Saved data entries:
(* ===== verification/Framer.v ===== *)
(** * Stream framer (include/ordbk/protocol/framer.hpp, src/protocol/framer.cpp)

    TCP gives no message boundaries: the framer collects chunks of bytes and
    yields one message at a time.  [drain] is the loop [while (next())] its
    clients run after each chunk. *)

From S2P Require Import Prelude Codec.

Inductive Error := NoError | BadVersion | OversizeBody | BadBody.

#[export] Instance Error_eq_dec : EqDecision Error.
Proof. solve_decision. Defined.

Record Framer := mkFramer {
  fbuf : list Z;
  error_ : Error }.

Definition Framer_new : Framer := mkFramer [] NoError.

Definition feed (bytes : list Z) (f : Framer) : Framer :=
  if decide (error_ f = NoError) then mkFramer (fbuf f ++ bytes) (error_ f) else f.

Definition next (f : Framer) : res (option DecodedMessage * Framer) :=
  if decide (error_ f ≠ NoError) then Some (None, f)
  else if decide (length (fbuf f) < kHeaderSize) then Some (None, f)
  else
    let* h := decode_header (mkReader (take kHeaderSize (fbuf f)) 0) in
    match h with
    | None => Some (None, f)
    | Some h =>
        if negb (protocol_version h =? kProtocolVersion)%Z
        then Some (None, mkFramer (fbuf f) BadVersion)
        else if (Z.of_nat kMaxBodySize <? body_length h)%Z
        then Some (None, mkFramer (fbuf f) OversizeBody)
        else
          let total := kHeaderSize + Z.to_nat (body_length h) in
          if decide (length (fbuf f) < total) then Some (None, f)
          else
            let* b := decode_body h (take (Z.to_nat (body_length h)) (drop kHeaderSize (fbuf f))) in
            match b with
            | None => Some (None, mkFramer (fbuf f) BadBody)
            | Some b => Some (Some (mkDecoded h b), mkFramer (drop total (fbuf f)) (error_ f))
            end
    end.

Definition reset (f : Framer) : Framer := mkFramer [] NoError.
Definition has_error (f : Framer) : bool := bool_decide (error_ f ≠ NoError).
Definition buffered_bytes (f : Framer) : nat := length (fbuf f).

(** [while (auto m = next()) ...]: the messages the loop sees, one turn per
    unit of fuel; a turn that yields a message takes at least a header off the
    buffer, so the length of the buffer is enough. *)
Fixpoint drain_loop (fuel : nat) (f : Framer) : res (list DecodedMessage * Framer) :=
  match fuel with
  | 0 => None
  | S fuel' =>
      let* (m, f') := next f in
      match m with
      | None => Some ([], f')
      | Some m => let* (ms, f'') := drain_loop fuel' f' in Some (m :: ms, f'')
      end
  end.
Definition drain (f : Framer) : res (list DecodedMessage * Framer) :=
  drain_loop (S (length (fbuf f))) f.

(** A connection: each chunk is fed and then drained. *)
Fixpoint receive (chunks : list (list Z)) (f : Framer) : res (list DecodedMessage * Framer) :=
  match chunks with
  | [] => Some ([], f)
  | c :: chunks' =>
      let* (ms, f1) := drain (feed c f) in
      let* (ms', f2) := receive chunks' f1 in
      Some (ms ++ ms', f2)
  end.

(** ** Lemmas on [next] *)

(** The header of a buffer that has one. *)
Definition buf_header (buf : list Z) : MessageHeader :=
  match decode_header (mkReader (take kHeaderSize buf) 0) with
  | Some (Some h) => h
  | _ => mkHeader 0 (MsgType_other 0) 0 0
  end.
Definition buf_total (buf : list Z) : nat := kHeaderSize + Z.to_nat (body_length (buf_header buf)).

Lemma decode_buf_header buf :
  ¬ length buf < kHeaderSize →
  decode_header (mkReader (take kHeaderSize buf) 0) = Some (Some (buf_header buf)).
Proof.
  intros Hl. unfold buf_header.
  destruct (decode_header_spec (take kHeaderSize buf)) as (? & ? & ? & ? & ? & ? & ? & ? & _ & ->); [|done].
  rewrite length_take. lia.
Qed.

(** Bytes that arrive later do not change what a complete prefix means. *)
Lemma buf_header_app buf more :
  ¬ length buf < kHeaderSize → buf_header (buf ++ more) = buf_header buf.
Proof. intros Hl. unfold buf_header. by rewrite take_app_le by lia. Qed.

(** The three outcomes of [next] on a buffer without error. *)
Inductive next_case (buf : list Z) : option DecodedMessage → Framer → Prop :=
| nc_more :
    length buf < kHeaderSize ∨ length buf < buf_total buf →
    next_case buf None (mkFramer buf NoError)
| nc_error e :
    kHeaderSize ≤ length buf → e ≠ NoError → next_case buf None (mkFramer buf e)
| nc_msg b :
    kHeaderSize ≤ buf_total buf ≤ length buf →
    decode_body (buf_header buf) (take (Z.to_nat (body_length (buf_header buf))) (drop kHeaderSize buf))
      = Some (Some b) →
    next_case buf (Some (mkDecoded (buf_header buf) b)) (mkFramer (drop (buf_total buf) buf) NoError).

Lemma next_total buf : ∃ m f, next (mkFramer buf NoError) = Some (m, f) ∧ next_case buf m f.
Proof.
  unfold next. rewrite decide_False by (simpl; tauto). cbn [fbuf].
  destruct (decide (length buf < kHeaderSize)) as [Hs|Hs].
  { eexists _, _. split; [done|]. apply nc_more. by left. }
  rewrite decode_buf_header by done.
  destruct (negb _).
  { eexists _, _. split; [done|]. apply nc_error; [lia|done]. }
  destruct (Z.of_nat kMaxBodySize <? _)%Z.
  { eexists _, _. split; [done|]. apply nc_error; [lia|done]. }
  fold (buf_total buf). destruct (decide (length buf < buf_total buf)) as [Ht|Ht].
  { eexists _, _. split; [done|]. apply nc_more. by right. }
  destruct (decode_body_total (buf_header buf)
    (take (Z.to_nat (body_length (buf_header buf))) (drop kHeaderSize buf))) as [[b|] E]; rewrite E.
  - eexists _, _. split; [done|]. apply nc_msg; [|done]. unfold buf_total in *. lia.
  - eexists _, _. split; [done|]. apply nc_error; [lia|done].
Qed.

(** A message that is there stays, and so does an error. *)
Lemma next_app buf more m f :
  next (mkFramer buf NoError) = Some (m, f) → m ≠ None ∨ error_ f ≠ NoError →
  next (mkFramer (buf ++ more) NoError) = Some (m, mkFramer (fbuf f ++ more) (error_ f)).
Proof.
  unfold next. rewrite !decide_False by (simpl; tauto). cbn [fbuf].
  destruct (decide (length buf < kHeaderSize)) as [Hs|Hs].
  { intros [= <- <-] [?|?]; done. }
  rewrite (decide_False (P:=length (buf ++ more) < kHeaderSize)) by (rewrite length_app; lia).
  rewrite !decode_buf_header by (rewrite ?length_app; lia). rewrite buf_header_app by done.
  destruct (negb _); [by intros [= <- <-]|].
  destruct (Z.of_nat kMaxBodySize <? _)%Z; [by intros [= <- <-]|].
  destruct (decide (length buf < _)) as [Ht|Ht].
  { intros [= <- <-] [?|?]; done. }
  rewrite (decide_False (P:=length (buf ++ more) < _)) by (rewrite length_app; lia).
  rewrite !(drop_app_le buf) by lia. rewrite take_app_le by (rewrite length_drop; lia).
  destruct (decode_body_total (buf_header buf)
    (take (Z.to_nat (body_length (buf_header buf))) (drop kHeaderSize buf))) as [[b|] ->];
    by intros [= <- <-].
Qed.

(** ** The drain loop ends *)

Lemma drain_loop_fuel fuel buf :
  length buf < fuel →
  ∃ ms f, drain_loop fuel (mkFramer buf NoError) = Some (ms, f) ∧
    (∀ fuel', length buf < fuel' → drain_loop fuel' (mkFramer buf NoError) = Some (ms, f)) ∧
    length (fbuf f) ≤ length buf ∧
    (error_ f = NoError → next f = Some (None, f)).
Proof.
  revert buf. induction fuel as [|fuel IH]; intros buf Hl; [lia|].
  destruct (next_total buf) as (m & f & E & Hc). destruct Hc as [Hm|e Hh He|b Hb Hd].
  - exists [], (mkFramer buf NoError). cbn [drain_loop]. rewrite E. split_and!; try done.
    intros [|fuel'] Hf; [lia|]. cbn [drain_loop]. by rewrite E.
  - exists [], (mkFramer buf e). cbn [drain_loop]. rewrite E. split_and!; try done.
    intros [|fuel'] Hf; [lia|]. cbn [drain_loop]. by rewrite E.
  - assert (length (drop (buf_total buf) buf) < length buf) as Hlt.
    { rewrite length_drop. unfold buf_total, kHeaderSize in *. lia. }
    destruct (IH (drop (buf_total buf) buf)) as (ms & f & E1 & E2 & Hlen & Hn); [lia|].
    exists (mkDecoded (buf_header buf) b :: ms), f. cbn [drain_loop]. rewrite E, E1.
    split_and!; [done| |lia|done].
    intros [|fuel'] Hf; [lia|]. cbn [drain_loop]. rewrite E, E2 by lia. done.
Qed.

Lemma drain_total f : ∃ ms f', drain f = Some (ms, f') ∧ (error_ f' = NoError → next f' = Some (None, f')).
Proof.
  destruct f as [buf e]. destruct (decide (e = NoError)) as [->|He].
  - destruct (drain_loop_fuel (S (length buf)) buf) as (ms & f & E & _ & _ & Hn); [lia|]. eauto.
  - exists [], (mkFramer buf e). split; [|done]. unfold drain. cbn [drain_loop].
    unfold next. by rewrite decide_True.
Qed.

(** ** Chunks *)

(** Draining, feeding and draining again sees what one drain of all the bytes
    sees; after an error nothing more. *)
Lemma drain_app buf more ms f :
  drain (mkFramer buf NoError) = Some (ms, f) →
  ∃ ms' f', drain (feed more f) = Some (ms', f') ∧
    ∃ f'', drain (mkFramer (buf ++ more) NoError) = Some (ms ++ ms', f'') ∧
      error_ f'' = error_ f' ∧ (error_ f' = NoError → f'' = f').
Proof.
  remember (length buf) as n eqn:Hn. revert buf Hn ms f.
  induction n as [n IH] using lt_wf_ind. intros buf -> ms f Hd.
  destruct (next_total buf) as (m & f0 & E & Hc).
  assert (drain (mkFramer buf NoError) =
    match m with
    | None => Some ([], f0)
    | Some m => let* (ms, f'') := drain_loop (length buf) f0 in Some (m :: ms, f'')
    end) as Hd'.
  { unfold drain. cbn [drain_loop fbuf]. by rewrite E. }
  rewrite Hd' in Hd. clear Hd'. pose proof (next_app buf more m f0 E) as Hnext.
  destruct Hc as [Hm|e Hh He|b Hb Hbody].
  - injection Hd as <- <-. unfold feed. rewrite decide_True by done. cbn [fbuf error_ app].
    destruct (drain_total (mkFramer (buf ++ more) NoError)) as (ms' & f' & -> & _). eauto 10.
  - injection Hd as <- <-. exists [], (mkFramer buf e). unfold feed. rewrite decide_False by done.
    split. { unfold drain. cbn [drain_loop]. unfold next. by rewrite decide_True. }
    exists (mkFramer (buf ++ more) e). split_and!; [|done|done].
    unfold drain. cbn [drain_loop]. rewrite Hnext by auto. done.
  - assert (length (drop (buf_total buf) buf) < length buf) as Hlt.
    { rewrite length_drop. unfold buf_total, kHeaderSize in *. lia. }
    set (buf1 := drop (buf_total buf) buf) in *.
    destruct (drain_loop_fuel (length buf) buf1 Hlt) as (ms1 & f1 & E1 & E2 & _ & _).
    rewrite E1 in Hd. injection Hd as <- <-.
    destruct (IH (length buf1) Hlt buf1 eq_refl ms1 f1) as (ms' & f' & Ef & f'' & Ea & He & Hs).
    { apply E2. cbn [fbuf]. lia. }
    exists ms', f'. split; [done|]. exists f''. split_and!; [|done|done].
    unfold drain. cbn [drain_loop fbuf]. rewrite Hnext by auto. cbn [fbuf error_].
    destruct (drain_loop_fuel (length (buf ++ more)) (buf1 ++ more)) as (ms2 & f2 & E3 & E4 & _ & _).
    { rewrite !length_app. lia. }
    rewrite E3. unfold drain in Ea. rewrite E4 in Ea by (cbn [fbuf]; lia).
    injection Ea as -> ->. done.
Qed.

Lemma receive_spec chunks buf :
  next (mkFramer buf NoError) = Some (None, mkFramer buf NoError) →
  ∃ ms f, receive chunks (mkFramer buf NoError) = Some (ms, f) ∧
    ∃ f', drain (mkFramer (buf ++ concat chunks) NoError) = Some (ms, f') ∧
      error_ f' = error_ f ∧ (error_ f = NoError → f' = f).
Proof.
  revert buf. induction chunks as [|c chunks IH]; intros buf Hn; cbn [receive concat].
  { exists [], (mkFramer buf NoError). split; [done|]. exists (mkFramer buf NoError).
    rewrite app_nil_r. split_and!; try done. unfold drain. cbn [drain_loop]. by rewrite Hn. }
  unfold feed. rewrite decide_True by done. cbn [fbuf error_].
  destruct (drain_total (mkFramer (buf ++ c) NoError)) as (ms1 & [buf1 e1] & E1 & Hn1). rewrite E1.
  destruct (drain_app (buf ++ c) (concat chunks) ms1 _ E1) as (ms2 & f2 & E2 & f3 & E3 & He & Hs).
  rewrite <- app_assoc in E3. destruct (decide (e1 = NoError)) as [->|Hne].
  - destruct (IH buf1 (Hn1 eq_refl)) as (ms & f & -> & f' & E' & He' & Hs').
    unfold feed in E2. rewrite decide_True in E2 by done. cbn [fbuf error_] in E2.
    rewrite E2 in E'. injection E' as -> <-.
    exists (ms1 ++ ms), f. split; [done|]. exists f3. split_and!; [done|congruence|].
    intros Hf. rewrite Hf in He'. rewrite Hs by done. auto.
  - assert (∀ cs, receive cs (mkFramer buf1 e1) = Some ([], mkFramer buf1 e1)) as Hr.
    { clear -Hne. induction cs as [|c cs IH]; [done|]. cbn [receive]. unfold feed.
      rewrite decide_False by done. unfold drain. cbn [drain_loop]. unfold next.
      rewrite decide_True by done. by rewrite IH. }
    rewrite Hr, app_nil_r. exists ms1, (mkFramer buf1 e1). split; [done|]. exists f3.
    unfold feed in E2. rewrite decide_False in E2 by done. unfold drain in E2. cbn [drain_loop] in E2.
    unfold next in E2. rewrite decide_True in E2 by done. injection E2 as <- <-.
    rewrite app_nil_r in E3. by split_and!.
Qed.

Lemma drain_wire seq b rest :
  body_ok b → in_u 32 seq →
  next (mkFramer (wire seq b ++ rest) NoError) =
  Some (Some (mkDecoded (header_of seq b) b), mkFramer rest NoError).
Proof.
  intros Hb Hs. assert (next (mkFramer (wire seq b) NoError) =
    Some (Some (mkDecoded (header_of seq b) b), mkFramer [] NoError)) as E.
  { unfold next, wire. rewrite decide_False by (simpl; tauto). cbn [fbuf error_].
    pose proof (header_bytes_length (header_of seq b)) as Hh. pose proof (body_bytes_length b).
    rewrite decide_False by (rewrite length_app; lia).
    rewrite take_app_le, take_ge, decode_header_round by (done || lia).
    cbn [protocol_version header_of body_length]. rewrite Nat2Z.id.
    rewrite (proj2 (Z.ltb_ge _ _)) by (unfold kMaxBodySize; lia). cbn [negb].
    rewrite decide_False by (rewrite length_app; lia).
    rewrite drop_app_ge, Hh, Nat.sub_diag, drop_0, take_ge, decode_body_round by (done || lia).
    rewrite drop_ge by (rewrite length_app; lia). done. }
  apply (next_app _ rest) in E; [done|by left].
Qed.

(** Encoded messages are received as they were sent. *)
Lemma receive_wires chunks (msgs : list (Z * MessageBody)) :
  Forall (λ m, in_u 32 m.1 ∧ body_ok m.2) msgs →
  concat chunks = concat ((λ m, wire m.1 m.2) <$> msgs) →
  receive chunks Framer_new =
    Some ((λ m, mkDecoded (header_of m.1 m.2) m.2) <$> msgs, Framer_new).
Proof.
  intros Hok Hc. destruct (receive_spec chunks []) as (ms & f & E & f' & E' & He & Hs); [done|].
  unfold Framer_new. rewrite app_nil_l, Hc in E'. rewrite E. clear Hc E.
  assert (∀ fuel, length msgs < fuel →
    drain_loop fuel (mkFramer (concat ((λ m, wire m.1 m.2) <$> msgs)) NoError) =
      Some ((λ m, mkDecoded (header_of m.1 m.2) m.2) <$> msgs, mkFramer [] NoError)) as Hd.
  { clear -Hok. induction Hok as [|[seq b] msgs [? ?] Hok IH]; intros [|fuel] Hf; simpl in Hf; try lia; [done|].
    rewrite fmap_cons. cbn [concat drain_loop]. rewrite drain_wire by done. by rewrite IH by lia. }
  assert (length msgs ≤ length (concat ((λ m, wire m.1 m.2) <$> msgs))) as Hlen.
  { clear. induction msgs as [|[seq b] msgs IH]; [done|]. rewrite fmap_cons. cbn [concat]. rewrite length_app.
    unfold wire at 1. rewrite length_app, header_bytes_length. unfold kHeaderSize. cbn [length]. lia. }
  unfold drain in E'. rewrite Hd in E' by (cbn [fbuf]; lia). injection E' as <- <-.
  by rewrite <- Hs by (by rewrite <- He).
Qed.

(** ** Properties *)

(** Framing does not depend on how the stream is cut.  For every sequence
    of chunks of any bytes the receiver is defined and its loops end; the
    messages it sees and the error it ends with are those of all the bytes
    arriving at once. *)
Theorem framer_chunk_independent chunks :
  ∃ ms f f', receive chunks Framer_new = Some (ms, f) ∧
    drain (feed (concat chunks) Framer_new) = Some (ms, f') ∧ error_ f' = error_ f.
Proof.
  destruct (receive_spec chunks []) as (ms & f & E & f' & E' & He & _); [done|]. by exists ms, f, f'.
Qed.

The problem –
Out of the records, collect only those lines that contain the string "injection".

Answer below –
  - injection Hd as <- <-. unfold feed. rewrite decide_True by done. cbn [fbuf error_ app].
  - injection Hd as <- <-. exists [], (mkFramer buf e). unfold feed. rewrite decide_False by done.
    rewrite E1 in Hd. injection Hd as <- <-.
    injection Ea as -> ->. done.
    rewrite E2 in E'. injection E' as -> <-.
    unfold next in E2. rewrite decide_True in E2 by done. injection E2 as <- <-.
  unfold drain in E'. rewrite Hd in E' by (cbn [fbuf]; lia). injection E' as <- <-.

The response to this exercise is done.